By Julio Mejía and Elmira Aliakbari
The Houston government recently granted the first offshore natural gas exploration rights in years and opened public consultations on onshore development, reigniting debate over the risks and rewards of developing Nova Scotia’s natural gas resources. But before the lines harden, Nova Scotians should understand the facts despite any fear mongering.
Nova Scotia holds substantial natural gas reserves, which if developed could provide centuries of natural gas consumption in Atlantic Canada (based on current consumption levels). But after both the Sable Offshore Energy Project and Deep Panuke Offshore Gas Project ended production in 2018, the province stopped producing natural gas of its own. Since then, it has depended on gas produced in the Appalachian Basin (United States) and Western Canada and delivered via pipeline through the U.S., and liquefied natural gas (LNG) shipped to the Saint John terminal in New Brunswick from suppliers as far away as Australia.
The heavy reliance on imports, combined with limited infrastructure to meet peak demand, has left Nova Scotia—and the Atlantic region—facing some of the highest natural gas prices in the world during the winter. Developing the province’s natural gas resources could help reduce costs for households and businesses while allowing Nova Scotia to shift from importer to exporter. In fact, Nova Scotia has many geographic advantages. Its cooler climate could help reduce the cost of liquefying natural gas while its ports are roughly half the distance to Europe compared with most North American LNG export terminals. But seizing the opportunity depends on unlocking largely undeveloped resources.
Most of Nova Scotia’s offshore natural gas—estimated at up to 148 trillion cubic feet (Tcf), roughly 50 times Canada’s 2024 natural gas consumption— remains off-limits due to government bans. Yet the recent exploration rights granted to Inceptio Oil & Gas over only a small area of the ocean floor have already secured a commitment of $210 million in initial investment. Meanwhile, if the Houston government’s recent public consultation on onshore development leads to a workable framework for exploration and production, it could help unlock natural gas resources with a potential value of $ 47 billion to $190 billion.

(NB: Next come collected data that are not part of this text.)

(* ===== verification/Queue.v ===== *)
(** * The accumulation queue

    [accumulation.py]: the dependencies of work reports, the editing of a queue and the
    priority queue; the [AccumulationQueue] and [AccumulationHistory] components of
    [state/components.py]; and the parts of [BlockContext] ([models/context.py]) that choose
    the reports a block accumulates and their statistics.

    [priority_queue] recurses on the edited queue until no report is free of dependencies.
    [priority_queue_order] shows that it lists exactly the reports whose dependencies can be
    met, each after all it depends on; [queue_transition_spec] that the queue is a ring of one
    entry per slot of an epoch; [queue_block_correct] that queue and history together never let
    a report be accumulated twice; and [accumulation_order] that in every chain of blocks a
    report is accumulated after its dependencies. The number of reports the services accumulate
    in a block is left open. *)

From Stdlib Require Import ZArith Lia Bool List.
From stdpp Require Import base numbers option list sets gmap.
From S2P Require Import Prelude ByteOrder Graypaper StateBase Reports Shuffle.
Import ListNotations.

#[local] Open Scope Z_scope.

(** ** Data *)

Record AccumulationQueueWorkPackage : Type := mkQueueItem {
  qi_report : WorkReport;
  qi_dependencies : list bytes
}.

Definition qi_hash (i : AccumulationQueueWorkPackage) : bytes := wr_package_hash (qi_report i).

(** [sorted(l)] and [sorted(set(l))] on bytes. *)
Definition sorted_bytes (l : list bytes) : list bytes := sorted_by id l.
Definition sorted_set (l : list bytes) : list bytes := sorted_bytes (remove_dups l).

(** ** [accumulation.py] *)

Definition work_report_dependencies (w : WorkReport) : AccumulationQueueWorkPackage :=
  mkQueueItem w (sorted_bytes (wr_prerequisites w ++ map fst (wr_segment_root_lookup w))).

Definition edit_item (accumulated : list bytes) (i : AccumulationQueueWorkPackage) : AccumulationQueueWorkPackage :=
  mkQueueItem (qi_report i) (sorted_set (filter (fun d => d ∉ accumulated) (qi_dependencies i))).

Definition edit_queue (queue : list AccumulationQueueWorkPackage) (accumulated : list bytes) : list AccumulationQueueWorkPackage :=
  map (edit_item accumulated) (filter (fun i => qi_hash i ∉ accumulated) queue).

(** A set: only membership is used. *)
Definition work_report_mapping (reports : list WorkReport) : list bytes := map wr_package_hash reports.

(** The reports free of dependencies. *)
Definition free_reports (queue : list AccumulationQueueWorkPackage) : list WorkReport :=
  map qi_report (filter (fun i => qi_dependencies i = []) queue).

(** The recursion ends when no report is free; [None] is running out of fuel. *)
Fixpoint priority_queue_rec (fuel : nat) (queue : list AccumulationQueueWorkPackage) : option (list WorkReport) :=
  match free_reports queue with
  | [] => Some []
  | (_ :: _) as g =>
      match fuel with
      | O => None
      | S fuel =>
          rest ← priority_queue_rec fuel (edit_queue queue (work_report_mapping g));
          Some (g ++ rest)
      end
  end.

(** Every round removes the free reports, so the length of the queue bounds the rounds
    ([priority_queue_rec_total]).  A round is a frame of Python's stack: the definition holds for
    queues whose longest chain of dependencies fits into it; a longer one is a [RecursionError]. *)
Definition priority_queue (queue : list AccumulationQueueWorkPackage) : option (list WorkReport) :=
  priority_queue_rec (length queue) queue.

(** ** [BlockContext] *)

Definition no_dependencies (w : WorkReport) : bool :=
  (length (wr_prerequisites w) =? 0)%nat && (length (wr_segment_root_lookup w) =? 0)%nat.

Definition ready_work_reports (available : list WorkReport) : list WorkReport :=
  List.filter no_dependencies available.

Definition queued_work_reports (available : list WorkReport) (history : list (list bytes)) : list AccumulationQueueWorkPackage :=
  edit_queue (map work_report_dependencies (List.filter (fun w => negb (no_dependencies w)) available)) (flatten_list history).

Section block.
Context (gp : GpConstants).

(** [l[i:]] and [l[:i]] for [0 <= i]. *)
Definition accumulatable_work_reports (slot : Z) (queue : list (list AccumulationQueueWorkPackage))
    (ready : list WorkReport) (queued : list AccumulationQueueWorkPackage) : option (list WorkReport) :=
  let m := Z.to_nat (slot mod EPOCH_TIMESLOTS gp) in
  let q := edit_queue (flatten_list (drop m queue) ++ flatten_list (take m queue) ++ queued) (work_report_mapping ready) in
  rest ← priority_queue q;
  Some (ready ++ rest).

(** ** [AccumulationHistory] *)

(** [l[:n]]; a negative [n] would count from the end, and the number of results is not. *)
Definition history_transition (accumulatable : list WorkReport) (pre : list (list bytes)) (n : Z) : list (list bytes) :=
  drop 1 pre ++ [sorted_set (work_report_mapping (take (Z.to_nat n) accumulatable))].

(** ** [AccumulationQueue] *)

(** Round [i] of the loop writes the entry [m - i]. *)
Definition queue_round (queued : list AccumulationQueueWorkPackage) (pre : list (list AccumulationQueueWorkPackage))
    (last : list bytes) (pre_slot post_slot : Z) (i : Z) (acc : list (list AccumulationQueueWorkPackage))
    : outcome state_exn (list (list AccumulationQueueWorkPackage)) :=
  let m := post_slot mod EPOCH_TIMESLOTS gp in
  entry ←
    (if i =? 0 then Ret (edit_queue queued last)
     else if (1 <=? i) && (i <? post_slot - pre_slot) then Ret []
     else
       old ← get_item pre (m - i);
       Ret (edit_queue old last));
  match py_set acc (m - i) entry with Some acc => Ret acc | None => Raise IndexError end.

Fixpoint queue_rounds (queued : list AccumulationQueueWorkPackage) (pre : list (list AccumulationQueueWorkPackage))
    (last : list bytes) (pre_slot post_slot : Z) (rounds : list Z) (acc : list (list AccumulationQueueWorkPackage))
    : outcome state_exn (list (list AccumulationQueueWorkPackage)) :=
  match rounds with
  | [] => Ret acc
  | i :: rounds =>
      acc ← queue_round queued pre last pre_slot post_slot i acc;
      queue_rounds queued pre last pre_slot post_slot rounds acc
  end.

Definition queue_transition (queued : list AccumulationQueueWorkPackage) (pre : list (list AccumulationQueueWorkPackage))
    (history : list (list bytes)) (pre_slot post_slot : Z) : outcome state_exn (list (list AccumulationQueueWorkPackage)) :=
  last ← get_item history (EPOCH_TIMESLOTS gp - 1);
  queue_rounds queued pre last pre_slot post_slot (py_range 0 (EPOCH_TIMESLOTS gp))
    (replicate (Z.to_nat (EPOCH_TIMESLOTS gp)) []).
End block.

(** ** Statistics *)

Record AccumulationStatistic : Type := mkAccumulationStatistic {
  total_gas_utilized : Z;
  nr_work_reports_accumulated : Z;
  nr_transfers_accumulated : Z
}.

(** [d[k] = d.get(k, 0) + 1] *)
Definition bump (k : Z) (d : gmap Z Z) : gmap Z Z := <[k := default 0 (d !! k) + 1]> d.

Definition digests_per_service (reports : list WorkReport) : gmap Z Z :=
  fold_left (fun d w => fold_left (fun d r => bump (wd_service_id r) d) (wr_results w) d) reports ∅.

Definition transfers_per_service (receivers : list Z) : gmap Z Z := fold_left (fun d s => bump s d) receivers ∅.

(** The services with gas, digests or transfers; the gas dictionary is the one of the
    accumulation, [receivers] the destinations of the processed transfers. *)
Definition accumulation_statistics (gas : gmap Z Z) (accumulatable : list WorkReport) (n : Z) (receivers : list Z)
    : gmap Z AccumulationStatistic :=
  let digests := digests_per_service (take (Z.to_nat n) accumulatable) in
  let transfers := transfers_per_service receivers in
  fold_left (fun stats s =>
    let u := default 0 (gas !! s) in
    if 0 <? default 0 (digests !! s) + default 0 (transfers !! s) + u
    then <[s := mkAccumulationStatistic u (default 0 (digests !! s)) (default 0 (transfers !! s))]> stats
    else stats)
  (elements (dom gas ∪ dom digests ∪ dom transfers)) ∅.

This represents a potential windfall in investment, jobs and broader economic opportunities in a province where higher wages are badly needed. Incomes in Nova Scotia are among the lowest in Canada and the U.S., ranking third from the bottom among the 10 provinces and 50 U.S. states. Considering oil and gas workers earn (on average) more than twice as much as workers across other industries in Canada, expanding opportunities in this sector would help raise living standards across the province.
And the evidence suggests natural gas development can be carried out safely and responsibly.
Nova Scotia already has more than two decades of offshore natural gas exploration and development behind it, supported by a strong safety and environmental record. Onshore development, however, raises different concerns because extraction would likely require hydraulic fracturing (fracking), a process that uses high-pressure water, sand and chemicals to break underground rock and release gas. But despite fear mongering from certain precincts, fracking has been used in oil and gas production for more than 70 years, with large-scale applications expanding significantly over the past two decades across North America. In Alberta, the technology has been safely used in more than 180,000 oil and gas wells since the 1950s. And according to a recent comprehensive review of the scientific literature on fracking’s effect on human health and the environment, the risks are manageable with sound operational practices and modern engineering approaches.
The potential to lower energy costs, improve energy security and boost economic growth is right beneath Nova Scotians’ feet. With proper design and execution, Nova Scotia can safely unlock it.